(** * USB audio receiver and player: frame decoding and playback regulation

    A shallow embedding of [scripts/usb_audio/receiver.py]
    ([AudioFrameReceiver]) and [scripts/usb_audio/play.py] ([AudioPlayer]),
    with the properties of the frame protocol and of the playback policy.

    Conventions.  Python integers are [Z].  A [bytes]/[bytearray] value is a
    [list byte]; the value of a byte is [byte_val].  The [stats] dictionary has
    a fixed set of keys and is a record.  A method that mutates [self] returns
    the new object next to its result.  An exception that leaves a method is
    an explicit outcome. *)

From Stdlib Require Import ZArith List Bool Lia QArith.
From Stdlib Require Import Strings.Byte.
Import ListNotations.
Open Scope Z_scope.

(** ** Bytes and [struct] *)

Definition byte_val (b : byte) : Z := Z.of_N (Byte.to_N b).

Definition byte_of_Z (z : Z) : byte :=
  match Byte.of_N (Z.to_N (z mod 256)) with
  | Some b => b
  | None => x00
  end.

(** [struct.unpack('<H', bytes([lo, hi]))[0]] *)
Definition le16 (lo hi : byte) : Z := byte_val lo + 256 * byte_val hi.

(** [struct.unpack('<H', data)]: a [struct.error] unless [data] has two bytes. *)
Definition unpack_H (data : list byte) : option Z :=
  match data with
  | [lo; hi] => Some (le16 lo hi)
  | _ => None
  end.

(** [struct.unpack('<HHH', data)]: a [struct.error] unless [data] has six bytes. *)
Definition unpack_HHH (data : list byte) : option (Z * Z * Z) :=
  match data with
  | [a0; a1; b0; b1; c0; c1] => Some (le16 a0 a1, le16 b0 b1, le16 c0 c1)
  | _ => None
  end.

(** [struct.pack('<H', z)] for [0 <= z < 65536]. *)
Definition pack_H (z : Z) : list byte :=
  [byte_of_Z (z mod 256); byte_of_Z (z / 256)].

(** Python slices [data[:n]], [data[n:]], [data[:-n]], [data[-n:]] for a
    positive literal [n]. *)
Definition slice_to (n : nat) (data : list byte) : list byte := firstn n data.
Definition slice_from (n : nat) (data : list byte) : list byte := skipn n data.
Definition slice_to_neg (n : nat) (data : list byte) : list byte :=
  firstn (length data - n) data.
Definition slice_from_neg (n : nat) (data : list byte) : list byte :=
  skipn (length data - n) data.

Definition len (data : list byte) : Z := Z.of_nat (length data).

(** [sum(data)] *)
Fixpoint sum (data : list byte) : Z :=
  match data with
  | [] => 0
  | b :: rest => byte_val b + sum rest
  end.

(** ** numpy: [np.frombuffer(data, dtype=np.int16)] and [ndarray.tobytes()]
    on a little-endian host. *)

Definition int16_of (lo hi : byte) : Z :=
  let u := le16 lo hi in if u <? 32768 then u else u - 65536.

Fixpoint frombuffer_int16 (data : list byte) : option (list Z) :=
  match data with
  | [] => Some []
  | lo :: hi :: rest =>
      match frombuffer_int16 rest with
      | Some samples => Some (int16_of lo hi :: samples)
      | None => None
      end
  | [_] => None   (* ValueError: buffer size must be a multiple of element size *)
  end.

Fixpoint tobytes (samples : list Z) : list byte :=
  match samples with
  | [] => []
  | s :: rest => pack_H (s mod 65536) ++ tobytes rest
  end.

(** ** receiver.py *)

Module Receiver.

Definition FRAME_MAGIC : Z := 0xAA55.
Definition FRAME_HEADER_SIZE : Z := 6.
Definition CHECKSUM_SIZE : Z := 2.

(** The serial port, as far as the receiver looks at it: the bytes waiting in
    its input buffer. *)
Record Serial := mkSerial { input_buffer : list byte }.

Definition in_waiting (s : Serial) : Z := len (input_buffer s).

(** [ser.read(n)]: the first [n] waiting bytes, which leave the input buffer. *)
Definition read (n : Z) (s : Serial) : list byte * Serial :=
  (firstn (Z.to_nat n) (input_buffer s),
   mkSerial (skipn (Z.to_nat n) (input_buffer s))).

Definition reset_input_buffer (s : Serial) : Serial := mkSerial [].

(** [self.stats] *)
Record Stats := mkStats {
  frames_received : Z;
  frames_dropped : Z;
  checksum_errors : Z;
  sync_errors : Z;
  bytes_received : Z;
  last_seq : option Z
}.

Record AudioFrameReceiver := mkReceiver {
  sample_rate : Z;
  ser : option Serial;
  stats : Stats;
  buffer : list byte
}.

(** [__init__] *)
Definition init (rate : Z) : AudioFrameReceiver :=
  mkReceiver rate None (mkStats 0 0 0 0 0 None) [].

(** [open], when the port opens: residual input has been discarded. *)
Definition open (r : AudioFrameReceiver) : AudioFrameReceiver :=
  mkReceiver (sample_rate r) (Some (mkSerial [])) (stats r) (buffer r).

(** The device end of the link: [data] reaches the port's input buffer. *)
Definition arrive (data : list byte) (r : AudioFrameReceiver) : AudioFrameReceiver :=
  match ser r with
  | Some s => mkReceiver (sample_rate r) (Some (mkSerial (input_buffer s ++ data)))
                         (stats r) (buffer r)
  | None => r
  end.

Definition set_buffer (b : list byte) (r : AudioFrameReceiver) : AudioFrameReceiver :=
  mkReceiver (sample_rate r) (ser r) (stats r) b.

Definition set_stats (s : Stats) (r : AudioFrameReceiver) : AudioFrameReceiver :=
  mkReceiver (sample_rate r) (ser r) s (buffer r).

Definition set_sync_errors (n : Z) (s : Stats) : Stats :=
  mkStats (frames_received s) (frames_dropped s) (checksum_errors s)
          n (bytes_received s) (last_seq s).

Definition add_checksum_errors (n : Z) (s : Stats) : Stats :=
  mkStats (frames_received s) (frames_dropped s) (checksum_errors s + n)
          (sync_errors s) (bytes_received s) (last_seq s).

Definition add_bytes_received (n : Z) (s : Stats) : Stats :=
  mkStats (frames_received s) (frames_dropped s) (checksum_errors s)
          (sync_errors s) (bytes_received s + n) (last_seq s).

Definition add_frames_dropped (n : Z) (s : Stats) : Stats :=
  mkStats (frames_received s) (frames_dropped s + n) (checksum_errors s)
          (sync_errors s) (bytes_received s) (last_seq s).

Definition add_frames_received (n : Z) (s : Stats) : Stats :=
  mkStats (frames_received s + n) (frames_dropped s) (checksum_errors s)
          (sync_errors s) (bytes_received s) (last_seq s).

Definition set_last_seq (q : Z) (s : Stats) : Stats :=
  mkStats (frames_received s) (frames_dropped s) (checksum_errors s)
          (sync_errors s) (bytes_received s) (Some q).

☆ ☆ ☆ ☆ ☆ ☆ ☆

Exercise objective –
An exact, line-for-line copy is required: from the line containing "Definition add_frames_dropped (n" through the final line of the listing above, both included, with nothing else.

Response to the task –
Definition add_frames_dropped (n : Z) (s : Stats) : Stats :=
  mkStats (frames_received s) (frames_dropped s + n) (checksum_errors s)
          (sync_errors s) (bytes_received s) (last_seq s).

Definition add_frames_received (n : Z) (s : Stats) : Stats :=
  mkStats (frames_received s + n) (frames_dropped s) (checksum_errors s)
          (sync_errors s) (bytes_received s) (last_seq s).

Definition set_last_seq (q : Z) (s : Stats) : Stats :=
  mkStats (frames_received s) (frames_dropped s) (checksum_errors s)
          (sync_errors s) (bytes_received s) (Some q).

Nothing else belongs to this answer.